The suspects entered under the guise of making deliveries, brandished weapons, detained homeowners, and forced them to hand over their crypto assets. wallet Police also had identification documents with them, as well as a laptop and a phone, according to a report reviewed by the police. san francisco chronicle.
The attack occurred around 6:45 a.m. at a home near 18th Street and Dolores Avenue in the Mission Dolores neighborhood, according to the report.
The incident is the latest in an alarming spike in “wrench attacks,” physical assaults targeting crypto holders, with security researchers warning that such crimes are reaching new levels this year.

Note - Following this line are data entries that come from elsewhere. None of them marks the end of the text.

(** C2: every ordered pair of declared versions is visited, in both
    directions.  A pair with different names is evaluated: both schemas are
    flattened, their diff is calculated, each field of the diff is put to
    the change rules up to the first that handles it, and every failure of
    the pair is in the error the validator returns.  A pair with equal names
    is skipped: it adds no call and no failure.  What the validator returns
    is the failures of the ordered pairs, joined, and its calls are those of
    the ordered pairs and no other; it is the same under any library that
    flattens and diffs alike, whatever the checks of the structural rules
    return: none of them is run. *)
Theorem C2_every_ordered_pair_is_evaluated cvv crd :
  let result := fst (cvvValidate cvv crd) in
  let log := snd (cvvValidate cvv crd) in
  let flatten := FlattenSchema in
  let calculate := CalculateFlatSchemaDiff in
  (forall versionA versionB,
      In versionA (crd_Versions crd) ->
      In versionB (crd_Versions crd) ->
      ver_Name versionA <> ver_Name versionB ->
      (In (versionA, versionB) (orderedPairs crd) /\
       In (versionB, versionA) (orderedPairs crd)) /\
      (In (FlattenSchemaCall versionA) log /\
       In (FlattenSchemaCall versionB) log /\
       In (CalculateFlatSchemaDiffCall versionA versionB) log /\
       In (CalculateFlatSchemaDiffCall versionB versionA) log) /\
      (forall diffs field diff,
          CalculateFlatSchemaDiff (FlattenSchema (ver_Schema versionA))
                                  (FlattenSchema (ver_Schema versionB))
            = inl diffs ->
          In (field, diff) diffs ->
          (changeValidations cvv <> [] ->
           In (ChangeValidationCall 0 (ver_Name versionA) (ver_Name versionB)
                                    field) log) /\
          (forall i,
              i < List.length (triedRules (changeValidations cvv) diff) ->
              In (ChangeValidationCall i (ver_Name versionA)
                                       (ver_Name versionB) field) log)) /\
      (forall e,
          In e (pairFailures cvv versionA versionB) ->
          exists errs, result = Some (joinError errs) /\ In e errs)) /\
  (forall versionA versionB,
      ver_Name versionA = ver_Name versionB ->
      pairFailures cvv versionA versionB = [] /\
      pairCalls cvv versionA versionB = []) /\
  result =
    Join (flat_map (fun pair => pairFailures cvv (fst pair) (snd pair))
                   (orderedPairs crd)) /\
  log =
    flat_map (fun pair => pairCalls cvv (fst pair) (snd pair))
             (orderedPairs crd) /\
  (forall versionA versionB,
      In (CalculateFlatSchemaDiffCall versionA versionB) log ->
      In versionA (crd_Versions crd) /\ In versionB (crd_Versions crd) /\
      ver_Name versionA <> ver_Name versionB) /\
  (forall ev,
      In ev log ->
      match ev with
      | FlattenSchemaCall _ | CalculateFlatSchemaDiffCall _ _
      | ChangeValidationCall _ _ _ _ => True
      | GetCall _ | ValidatorValidateCall _ _ | CrossVersionValidateCall _ =>
          False
      end) /\
  (forall other : Library,
      @FlattenSchema _ other = flatten ->
      @CalculateFlatSchemaDiff _ other = calculate ->
      @cvvValidate _ other cvv crd = (result, log)).
Proof.
  cbv zeta. pose proof (cvvValidate_run cvv crd) as Hrun.
  rewrite Hrun. cbn [fst snd].
  split; [| split; [| split; [| split; [| split; [| split]]]]].
  - intros versionA versionB HA HB Hneq.
    assert (Hab : String.eqb (ver_Name versionA) (ver_Name versionB) = false)
      by now apply String.eqb_neq.
    assert (Hba : String.eqb (ver_Name versionB) (ver_Name versionA) = false)
      by (apply String.eqb_neq; congruence).
    split; [| split; [| split]].
    + split; now apply In_orderedPairs.
    + repeat split.
      * apply (In_calls_of_pairs cvv crd versionA versionB _ HA HB).
        unfold pairCalls. rewrite Hab. simpl. auto.
      * apply (In_calls_of_pairs cvv crd versionA versionB _ HA HB).
        unfold pairCalls. rewrite Hab. simpl. auto.
      * apply (In_calls_of_pairs cvv crd versionA versionB _ HA HB).
        unfold pairCalls. rewrite Hab. simpl. auto.
      * apply (In_calls_of_pairs cvv crd versionB versionA _ HB HA).
        unfold pairCalls. rewrite Hba. simpl. auto.
    + intros diffs field diff Hdiff Hfield.
      assert (Hcalls : forall i,
        i < List.length (triedRules (changeValidations cvv) diff) ->
        In (ChangeValidationCall i (ver_Name versionA) (ver_Name versionB)
                                 field)
           (flat_map (fun pair => pairCalls cvv (fst pair) (snd pair))
                     (orderedPairs crd))).
      { intros i Hi.
        apply (In_calls_of_pairs cvv crd versionA versionB _ HA HB).
        apply (In_pairCalls cvv versionA versionB diffs (field, diff) _
                 Hneq Hdiff Hfield).
        unfold fieldCalls, ruleCalls. simpl.
        apply in_map_iff. exists i. split; [reflexivity |].
        apply in_seq. lia. }
      split; [| exact Hcalls].
      intro Hrules. apply Hcalls.
      destruct (changeValidations cvv) as [|validation rest];
        [now destruct Hrules |].
      simpl. destruct (fst (validation diff)); simpl; lia.
    + intros e He.
      exists (flat_map (fun pair => pairFailures cvv (fst pair) (snd pair))
                       (orderedPairs crd)).
      assert (Hin := In_failures_of_pairs cvv crd versionA versionB e HA HB He).
      split; [now apply Join_In with e | exact Hin].
  - intros versionA versionB Heq. apply String.eqb_eq in Heq.
    unfold pairFailures, pairCalls. now rewrite Heq.
  - reflexivity.
  - reflexivity.
  - intros versionA versionB Hin. apply in_flat_map in Hin.
    destruct Hin as [[a b] [Hpair Hin]].
    apply In_orderedPairs in Hpair. destruct Hpair as [Ha Hb].
    simpl in Hin. unfold pairCalls in Hin.
    destruct (String.eqb (ver_Name a) (ver_Name b)) eqn:E; [destruct Hin |].
    apply String.eqb_neq in E.
    destruct Hin as [Hin|[Hin|[Hin|Hin]]]; try discriminate.
    + injection Hin as -> ->. auto.
    + exfalso. destruct (CalculateFlatSchemaDiff _ _) as [diffs|err];
        [| destruct Hin].
      apply in_flat_map in Hin. destruct Hin as [entry [_ Hin]].
      unfold fieldCalls, ruleCalls in Hin. apply in_map_iff in Hin.
      destruct Hin as [j [Hj _]]. discriminate Hj.
  - intros ev Hin. apply in_flat_map in Hin.
    destruct Hin as [[a b] [_ Hin]]. simpl in Hin. unfold pairCalls in Hin.
    destruct (String.eqb (ver_Name a) (ver_Name b)); [destruct Hin |].
    destruct Hin as [<-|[<-|[<-|Hin]]]; try exact I.
    destruct (CalculateFlatSchemaDiff _ _) as [diffs|err]; [| destruct Hin].
    apply in_flat_map in Hin. destruct Hin as [entry [_ Hin]].
    unfold fieldCalls, ruleCalls in Hin. apply in_map_iff in Hin.
    destruct Hin as [j [<- _]]. exact I.
  - intros other Hflatten Hdiff. rewrite <- Hrun.
    unfold cvvValidate, validateBody, validatePair.
    rewrite Hflatten, Hdiff. reflexivity.
Qed.
(** ** What reading, sending and capturing leave alone *)

(** C10, amended: [isConnected()], [getConnectionStatus()] and
    [sendMessage(payload)], with or without a port and also when the send
    throws, leave every field as it was; a successful capture leaves the
    registry as it was and installs the message handler on the port it
    binds, so the callbacks subscribed before the handshake are still
    registered after it, and a message that arrives then calls each of them
    when every registered callback returns normally and makes no change to
    the Set of subscribers while it runs (it adds no entry and removes
    none, not even to add it back). *)
Theorem reads_sends_and_capture_keep_the_registry this :
  final (isConnected this) = this
  /\ final (getConnectionStatus this) = this
  /\ (forall payload,
        final (sendMessage payload this) = this
        /\ port (final (sendMessage payload this)) = port this
        /\ subscribers (final (sendMessage payload this)) = subscribers this)
  /\ forall event p rest,
       data event = VString (captureCommand (options this)) ->
       ports event = p :: rest ->
       let r := capturePort event this in
       subscribers (final r) = subscribers this
       /\ port (final r) = Some p
       /\ In (PortSetOnMessage p) (trace r)
       /\ (forall callback,
             JsSet.has callback (subscribers (final r))
             = JsSet.has callback (subscribers this))
       /\ forall body fuel message,
            (forall c, In c (JsSet.values (subscribers this)) ->
                       orderly body c (data message)) ->
            length (subscribers this) < fuel ->
            exists r',
              handleMessage body fuel message (final r) = Some r'
              /\ completion r' = Normal tt
              /\ forall callback,
                   JsSet.has callback (subscribers this) = true ->
                   In (callback, data message) (invocations (trace r')).
Proof.
  split; [reflexivity|]. split; [reflexivity|]. split.
  { intros payload. rewrite sendMessage_final. repeat split. }
  intros event p rest Hd Hp r.
  assert (Hs : subscribers (final r) = subscribers this)
    by apply capturePort_subscribers.
  destruct (capturePort_accepts event this p rest Hd Hp)
    as (_ & Hf & _ & _ & _ & Hset).
  fold r in Hf, Hset.
  split; [exact Hs|]. split; [now rewrite Hf|]. split; [exact Hset|].
  split; [intros; now rewrite Hs|].
  intros body fuel message Q Hlt.
  destruct (handleMessage_orderly body fuel message (final r))
    as (r' & Hr' & Hc' & _ & Hi).
  - now rewrite Hs.
  - now rewrite Hs.
  - exists r'. repeat split; auto.
    intros callback Hin. rewrite Hi, Hs.
    apply JsSetFacts.has_spec in Hin.
    apply in_map_iff. exists callback. split; [reflexivity | exact Hin].
Qed.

The report did not provide details of any injuries or arrests, the report said. SF Chronicle.
San Francisco police did not immediately respond to a request for comment from the department. decryption.
Physical threats are on the rise
Cybercrime consultant David Sehyun Baek said: decryption Investigators said they were likely to “work on all three areas at the same time: device, blockchain, and victim profiling, rather than choosing one over the other.”
“The first 24 to 72 hours will be a tough hardware effort,” Baek explained, noting that authorities will likely be tracking stolen phones and laptops while trying to secure any remaining assets on exchanges before the attackers move them.
“In parallel, we will also try to identify the exact wallets and addresses involved so that blockchain experts can begin tracking the leak in real time,” he added.
He noted that while forced transfers allow attackers to move cryptocurrencies “within minutes,” especially when routed through privacy-focused services, digital-only thefts are likely to be flagged and frozen by exchanges.
Jameson Ropp, co-founder and chief security officer of self-custody platform Casa, which maintains a database that tracks such incidents, has recorded more than 60 wrench attacks this year, roughly double the number recorded last year.
Recently, Russian crypto promoter Roman Novak and his wife were murdered in the UAE after meeting with men posing as investors who requested access to his crypto wallet.
On Sunday, Thai police arrested a Korean man and three Thai nationals on suspicion of kidnapping a Chinese victim and stealing more than $10,000 in cash and virtual currency, local media reported.
“The hard truth is that identifying a suspect is much more achievable than recovering stolen cryptocurrencies,” Baek said.